One of the particular interests in this study was the reduction in certain PUFA compositions such as 18:3n6, 18:4n3, EPA (20:5n3), and DHA (22:6n3). In this experiment, heat stress induced the reduction of 18:3n6 and 18:4n3 composition, which was similarly observed in other thermally induced experiments toward A. intermedia and Montipora sp. (Imbs and Yakovleva, 2012). Meanwhile, bleached corals such as Pavona sp., Acropora sp., and Goniastrea sp. contained significantly lower 18:4n3 and 22:6n3 than healthy corals, indicating that the loss of symbiotic algae from the host has influenced the FA composition (Bachok et al., 2006). The 18:3n6, 18:4n3, 20:5n3, and 22:6n3 were recognized as a possible FA characteristic in diatoms and dinoflagellates as well as recognized as symbiotic algae markers in hard and soft coral (Papina et al., 2003; Imbs and Dautova, 2008; Imbs et al., 2010b,c, 2014). It is suggested that the presence of specific markers to the symbiotic algae in the host tissue indicates that there is a translocation of specific PUFA markers from symbiotic algae to the host (Papina et al., 2003; Imbs et al., 2010b). Therefore, changes in SD densities during the experiment should be correlated with the FA markers. Among the PUFAs, the 18:3n6, 20:5n3, and 22:6n3 were positively correlated with the SD density, hence, a possible marker for symbiotic algae. No significant correlation was found in 18:4n3, and the composition was not significantly changed in both CT and ET, showing that the FA possibly represents the host marker. Several PUFAs can be synthesized by the host coral tissue via de novo synthesis (Monroig et al., 2013) and marked as the host markers (Treignier et al., 2008; Imbs et al., 2010a, b). To be clear, throughout the experimental period, the corals were not fed; thus, the effect of heterotrophy feeding is not significant, and this leaves the coral to rely on autotrophy for their daily energy requirement. Therefore, as the heterotrophy effect is limited, the 18:4n3 can be considered as the host marker.

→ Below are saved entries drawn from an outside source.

Lemma round_exact (s : bool) (p : positive) :
  (Z.pos p < 2 ^ 53)%Z ->
  ofDouble (SpecFloat.binary_round 53 1024 s p 0)
  = Finite (if s then Z.neg p else Z.pos p).
Proof.
  intros Hp. pose proof (digits_bound p 53 ltac:(lia) Hp) as Hd.
  unfold SpecFloat.binary_round, SpecFloat.shl_align, SpecFloat.fexp,
    SpecFloat.emin.
  rewrite Z.add_0_r, Z.sub_0_r.
  rewrite Z.max_l by lia.
  destruct (Z.pos (SpecFloat.digits2_pos p) - 53)%Z as [|q|q] eqn:Hq;
    try lia.
  - rewrite round_aux_exact by lia. simpl. now destruct s.
  - rewrite round_aux_exact by (rewrite ?digits_shifted; lia).
    unfold ofDouble. f_equal.
    assert (Hv : Z.shiftl (Z.pos (Pos.iter xO p q)) (Z.neg q) = Z.pos p).
    { change (Pos.iter xO p q) with (shift_pos q p).
      rewrite shift_pos_correct, Z.pow_pos_fold.
      change (Z.neg q) with (- Z.pos q)%Z.
      rewrite Z.shiftl_opp_r, Z.shiftr_div_pow2 by lia.
      rewrite Z.mul_comm. apply Z.div_mul. lia. }
    rewrite Hv. now destruct s.
Qed.

(** Integers below 2^53 in magnitude are doubles. *)
Lemma toNumber_exact (z : Z) : (Z.abs z < 2 ^ 53)%Z -> toNumber z = Finite z.
Proof.
  intros H. unfold toNumber.
  destruct z as [|p|p]; simpl SpecFloat.binary_normalize.
  - reflexivity.
  - apply (round_exact false). lia.
  - apply (round_exact true). lia.
Qed.

Lemma shr_1_nonneg (mrs : SpecFloat.shr_record) :
  (0 <= SpecFloat.shr_m mrs)%Z ->
  (0 <= SpecFloat.shr_m (SpecFloat.shr_1 mrs))%Z.
Proof.
  destruct mrs as [m r s]. simpl.
  destruct m as [|[p|p|]|[p|p|]]; simpl; lia.
Qed.

Lemma iter_pos_invariant {A} (f : A -> A) (Inv : A -> Prop) :
  (forall x, Inv x -> Inv (f x)) ->
  forall p x, Inv x -> Inv (SpecFloat.iter_pos f p x).
Proof.
  intros Hf. induction p as [p IH|p IH|]; intros x Hx; simpl; auto.
Qed.

Lemma shr_nonneg (mrs : SpecFloat.shr_record) (e n : Z) :
  (0 <= SpecFloat.shr_m mrs)%Z ->
  (0 <= SpecFloat.shr_m (fst (SpecFloat.shr mrs e n)))%Z.
Proof.
  intros H. unfold SpecFloat.shr. destruct n as [|p|p]; simpl; trivial.
  apply iter_pos_invariant; [apply shr_1_nonneg | exact H].
Qed.

Lemma shr_record_of_loc_m (m : Z) (l : SpecFloat.location) :
  SpecFloat.shr_m (SpecFloat.shr_record_of_loc m l) = m.
Proof. destruct l as [|[]]; reflexivity. Qed.

Lemma round_nearest_even_nonneg (m : Z) (l : SpecFloat.location) :
  (0 <= m)%Z -> (0 <= SpecFloat.round_nearest_even m l)%Z.
Proof.
  intros H. unfold SpecFloat.round_nearest_even.
  destruct l as [|[]]; try destruct (Z.even m); lia.
Qed.

Lemma round_aux_number (s : bool) (m : positive) (e : Z)
    (l : SpecFloat.location) :
  isNaN (ofDouble (SpecFloat.binary_round_aux 53 1024 s (Z.pos m) e l))
  = false.
Proof.
  unfold SpecFloat.binary_round_aux, SpecFloat.shr_fexp.
  match goal with
  | |- context [SpecFloat.shr ?r e ?n] =>
      pose proof (shr_nonneg r e n) as H1;
      destruct (SpecFloat.shr r e n) as [mrs' e']
  end.
  simpl fst in H1. rewrite shr_record_of_loc_m in H1.
  specialize (H1 ltac:(lia)).
  match goal with
  | |- context [SpecFloat.shr ?r e' ?n] =>
      pose proof (shr_nonneg r e' n) as H2;
      destruct (SpecFloat.shr r e' n) as [mrs'' e'']
  end.
  simpl fst in H2. rewrite shr_record_of_loc_m in H2.
  specialize (H2 (round_nearest_even_nonneg _ _ H1)).
  destruct (SpecFloat.shr_m mrs'') as [|q|q]; try reflexivity; [|lia].
  now destruct (e'' <=? 1024 - 53)%Z.
Qed.

(** Rounding an integer never gives [NaN]. *)
Lemma toNumber_number (z : Z) : isNaN (toNumber z) = false.
Proof.
  unfold toNumber. destruct z as [|p|p]; simpl SpecFloat.binary_normalize.
  - reflexivity.
  - unfold SpecFloat.binary_round.
    destruct (SpecFloat.shl_align _ _ _) as [mz ez]. apply round_aux_number.
  - unfold SpecFloat.binary_round.
    destruct (SpecFloat.shl_align _ _ _) as [mz ez]. apply round_aux_number.
Qed.

(** [parseInt] gives [NaN] exactly on a text without a digit to read. *)
Lemma parseInt_NaN (text : string) :
  isNaN (JsString.parseInt text) = true <-> JsString.mathInt text = None.
Proof.
  unfold JsString.parseInt.
  destruct (JsString.mathInt text) as [z|].
  - rewrite toNumber_number. split; discriminate.
  - split; reflexivity.
Qed.

Lemma parseInt_read (text : string) :
  isNaN (JsString.parseInt text) = false ->
  exists z, JsString.mathInt text = Some z
            /\ JsString.parseInt text = toNumber z.
Proof.
  unfold JsString.parseInt.
  destruct (JsString.mathInt text) as [z|]; [|discriminate].
  intros _. now exists z.
Qed.

End NumberFacts.

(** ** The argument translator *)

Module ParseFacts.
Import JsString StringFacts.

Lemma no_dash (arg : string) :
  startsWith arg "-" = false ->
  (arg =? "-L") = false /\ (arg =? "-a") = false /\ (arg =? "--all") = false
  /\ startsWith arg "-L" = false.
Proof.
  intros H. repeat split; try (apply String.eqb_neq; intros ->; discriminate).
  destruct (startsWith arg "-L") eqn:E; [|reflexivity].
  apply startsWith_spec in E as [r ->]. discriminate.
Qed.

Lemma step_L_number (n : string) (p : ParsedArgs) :
  isNaN (parseInt n) = false ->
  parseStep "-L" (Some n) p = (setMaxDepth (parseInt n) p, true).
Proof. unfold parseStep. simpl. now intros ->. Qed.

Lemma step_L_malformed (n : string) (p : ParsedArgs) :
  isNaN (parseInt n) = true -> parseStep "-L" (Some n) p = (p, false).
Proof. unfold parseStep. simpl. now intros ->. Qed.

Lemma step_L_missing (p : ParsedArgs) : parseStep "-L" None p = (p, false).
Proof. reflexivity. Qed.

Lemma step_all (arg : string) (next : option string) (p : ParsedArgs) :
  arg = "-a" \/ arg = "--all" ->
  parseStep arg next p = (setShowHidden p, false).
Proof. intros [->| ->]; reflexivity. Qed.

Lemma step_L_suffix (arg : string) (next : option string) (p : ParsedArgs) :
  startsWith arg "-L" = true -> arg <> "-L" ->
  parseStep arg next p
  = (if isNaN (parseInt (substring arg 2)) then p
     else setMaxDepth (parseInt (substring arg 2)) p, false).
Proof.
  intros HL Hne. unfold parseStep.
  assert (Ha : (arg =? "-a") = false)
    by (apply String.eqb_neq; intros ->; discriminate).
  assert (Hall : (arg =? "--all") = false)
    by (apply String.eqb_neq; intros ->; discriminate).
  apply String.eqb_neq in Hne. rewrite Hne, HL, Ha, Hall.
  simpl andb. simpl orb. cbv iota zeta.
  now destruct (isNaN (parseInt (substring arg 2))).
Qed.

Lemma step_path (arg : string) (next : option string) (p : ParsedArgs) :
  startsWith arg "-" = false ->
  parseStep arg next p = (setTargetPath arg p, false).
Proof.
  intros H. destruct (no_dash arg H) as [HL [Ha [Hall HLn]]].
  unfold parseStep. now rewrite HL, Ha, Hall, HLn, H.
Qed.

Lemma step_other (arg : string) (next : option string) (p : ParsedArgs) :
  startsWith arg "-" = true -> startsWith arg "-L" = false ->
  arg <> "-a" -> arg <> "--all" ->
  parseStep arg next p = (p, false).
Proof.
  intros Hdash HLn Ha Hall. unfold parseStep.
  assert (HL : (arg =? "-L") = false)
    by (apply String.eqb_neq; intros ->; discriminate).
  apply String.eqb_neq in Ha, Hall.
  now rewrite HL, Ha, Hall, HLn, Hdash.
Qed.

Polyunsaturated fatty acids such as EPA and DHA are known to be involved in anti-inflammatory processes. PUFA from n-6 series such as 20:4n6 (ARA) is required for the synthesis of pro-inflammatory health hormones (Calder, 2017; Kumar et al., 2019). Inflammation is known as a defense mechanism that protects the host from stress (Calder, 2010). As shown in Figures 7C,D, the significant loss of EPA, DHA, and SD density in ET was observed after exposing the coral to the higher temperature. As the SD density is reduced, the coral loses the translocation of EPA and DHA from symbiotic algae, hence, increasing the possibility of excessive inflammation on the coral tissue under a prolonged bleaching condition (Innes and Calder, 2018).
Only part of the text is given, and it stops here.